During the 4th trimester you will benefit from the help of people who have your best interests at heart. If you have a partner, family member or friend who is supporting you then let them know exactly what they can do to best help you and ask for help when you need it.  You will often find that people are willing to help when they can.

 

Some of the ways that a partner or member of your support network can help are as follows:

  • Ask mum what she really needs help with and commit to providing it.

  • Read through these pages so that you can be mindful of what mum is going through and be mindful of her health and wellbeing needs.

  • Keep unwanted guests or visitors away if mum or the family want social respite.

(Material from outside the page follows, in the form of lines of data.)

(** The background task, run to its end. *)
Definition backgroundTask (env : Env) (statusPath : string)
    (options : Model3DGenerationOptionsExtended) (w : World) : World :=
  let locals0 :=
    {| finalInputPaths := read_or [] (inputImagePaths options);
       generatedReferences := [] |} in
  let '(w1, locals, outcome) := tryBlock env statusPath options locals0 w in
  let w2 :=
    match outcome with
    | Return _ => w1
    | Throw errorMessage => catchBlock env statusPath errorMessage w1
    end in
  finallyBlock env statusPath options locals w2.

(** Async 3D model generation with status file for long-running
    operations.  The function writes the [pending] record, starts the
    background task without awaiting it and returns [statusPath]; the
    world returned here is the one the finished task leaves, and [trace]
    holds every state the status file went through on the way. *)
Definition generate3DModelAsync (env : Env)
    (options : Model3DGenerationOptionsExtended) (statusPath : string)
    (w : World) : World * string :=
  let w1 := updateStatusFile env statusPath
    (stageStatus pending 0 "Initializing 3D model generation...") w in
  (backgroundTask env statusPath options w1, statusPath).

(** ** [src/utils/model3dUtils.ts]: polling a Meshy task *)

Record MeshyApiError : Type := {
  err_message : option string;
  err_json : string
}.

(** The fields of the task document the loop looks at. *)
Record MeshyTask : Type := {
  task_error_field : option MeshyApiError;
  task_status : option string;
  task_error_message : option string
}.

Inductive PollEvent : Type :=
| Requested (url authorization : string)
| Slept (ms : Z).

(** [v || fallback] on strings. *)
Definition or_else (v : option string) (fallback : string) : string :=
  if truthy v then show v else fallback.

(** The [for] loop, with [remaining = maxAttempts - attempt]. *)
Fixpoint pollLoop (http : nat -> string -> Completion MeshyTask)
    (url auth : string) (pollInterval : Z) (attempt remaining : nat)
  : list PollEvent * Completion MeshyTask :=
  match remaining with
  | O => ([], Throw "Meshy task timed out after maximum polling attempts")
  | S remaining' =>
      match http attempt url with
      | Throw e => ([Requested url auth], Throw e)
      | Return response =>
          match task_error_field response with
          | Some err =>
              ([Requested url auth],
               Throw ("Meshy API error: "
                      +:+ or_else (err_message err) (err_json err)))
          | None =>
              if value_is (task_status response) "SUCCEEDED" then
                ([Requested url auth], Return response)
              else if value_is (task_status response) "FAILED"
                      || value_is (task_status response) "EXPIRED" then
                ([Requested url auth],
                 Throw ("Meshy task " +:+ show (task_status response) +:+ ": "
                        +:+ or_else (task_error_message response)
                              "Unknown error"))
              else
                let '(evs, out) :=
                  pollLoop http url auth pollInterval (S attempt) remaining' in
                (Requested url auth :: Slept pollInterval :: evs, out)
          end
      end
  end.

(** Helper function to poll Meshy task status.  [http n url] is the
    answer to the [n]-th GET of the loop. *)
Definition pollMeshyTaskStatus (http : nat -> string -> Completion MeshyTask)
    (taskId apiKey basePath : string) (maxAttempts : nat) (pollInterval : Z)
  : list PollEvent * Completion MeshyTask :=
  pollLoop http
    ("https://api.meshy.ai/openapi/v1/" +:+ basePath +:+ "/" +:+ taskId)
    ("Bearer " +:+ apiKey) pollInterval 0 maxAttempts.

(** Default values of [maxAttempts] and [pollInterval]: 10 minutes with
    5s intervals. *)
Definition defaultMaxAttempts : nat := 120.
Definition defaultPollInterval : Z := 5000.

(** ** Vocabulary of the properties *)

(** The name the validation messages use for a model. *)
Definition modelTitle (m : string) : string :=
  if String.eqb m TRELLIS then "Trellis"
  else if String.eqb m HUNYUAN3D then "Hunyuan3D"
  else if String.eqb m HUNYUAN_WORLD then "Hunyuan World"
  else if String.eqb m SEED3D then "Seed3D"
  else if String.eqb m MESHY then "Meshy"
  else m.

(** The members of [Model3DVariant]. *)
Definition allVariants : list string :=
  [SINGLE; MULTI; SINGLE_TURBO; MULTI_TURBO].

(** The checks of [validate3DModelOptions] that do not look at the
    model-variant pair all pass: output path, format, and the presence
    of a prompt or of input images. *)
Definition restIsValid (o : Model3DGenerationOptionsExtended) : Prop :=
  truthy (read (outputPath o)) = true
  /\ blank (show (read (outputPath o))) = false
  /\ (truthy (read (format o)) = true ->
      value_in [GLB; GLTF] (read (format o)) = true)
  /\ (no_input_images o = false \/ truthy (read (prompt o)) = true).

(** The request has neither a prompt nor input images. *)
Definition missingPromptAndImages (o : Model3DGenerationOptionsExtended)
  : Prop :=
  no_input_images o = true /\ truthy (read (prompt o)) = false.

(** Every key of [user] is found unchanged in [merged]. *)
Definition kept {A} (user merged : Slot A) : Prop :=
  user <> Absent -> merged = user.

Definition userWins (user merged : Model3DGenerationOptionsExtended) : Prop :=
  kept (prompt user) (prompt merged)
  /\ kept (inputImagePaths user) (inputImagePaths merged)
  /\ kept (outputPath user) (outputPath merged)
  /\ kept (model user) (model merged)
  /\ kept (variant user) (variant merged)
  /\ kept (format user) (format merged)
  /\ kept (quality user) (quality merged)
  /\ kept (textured_mesh user) (textured_mesh merged)
  /\ kept (autoGenerateReferences user) (autoGenerateReferences merged)
  /\ kept (referenceModel user) (referenceModel merged)
  /\ kept (referenceViews user) (referenceViews merged)
  /\ kept (cleanupReferences user) (cleanupReferences merged).

(** [user] has every key that [defaults] has. *)
Definition supplied {A} (user defaults : Slot A) : Prop :=
  defaults <> Absent -> user <> Absent.

Definition suppliesAll (user defaults : Model3DGenerationOptionsExtended)
  : Prop :=
  supplied (prompt user) (prompt defaults)
  /\ supplied (inputImagePaths user) (inputImagePaths defaults)
  /\ supplied (outputPath user) (outputPath defaults)
  /\ supplied (model user) (model defaults)
  /\ supplied (variant user) (variant defaults)
  /\ supplied (format user) (format defaults)
  /\ supplied (quality user) (quality defaults)
  /\ supplied (textured_mesh user) (textured_mesh defaults)
  /\ supplied (autoGenerateReferences user) (autoGenerateReferences defaults)
  /\ supplied (referenceModel user) (referenceModel defaults)
  /\ supplied (referenceViews user) (referenceViews defaults)
  /\ supplied (cleanupReferences user) (cleanupReferences defaults).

  • Take care of baby for a few hours so that mum can rest, sleep or do a restorative activity for herself.

  • Bottle feed baby formula or expressed breastmilk if mum needs a break.

  • Prepare or cook well balanced nourishing meals, snacks, smoothies or drinks for mum.

  • Help mum get comfortable if she is breastfeeding or bottle feeding and bring her snacks/drinks.

  • Tidy up or do household chores tasks if mum needs/wants them done.

  • Offer to run errands and get tasks done outside of the home if required.

  • Remind mum to take care of herself or do something nice for her that she will enjoy.

  • Take care of the rest of the family/household so that mum can focus on recovery, bonding and settling baby in.

  • Make sure that you get time to bond with baby and mum as a family unit.

  • Empower yourself and mum by researching and reading up on health and wellbeing for your family.

  • Start to implement small healthy lifestyle choices and practices that will benefit you all as a family going forward and set a good example for your child: healthy food, hydration, less stress, going for walks, better communication etc.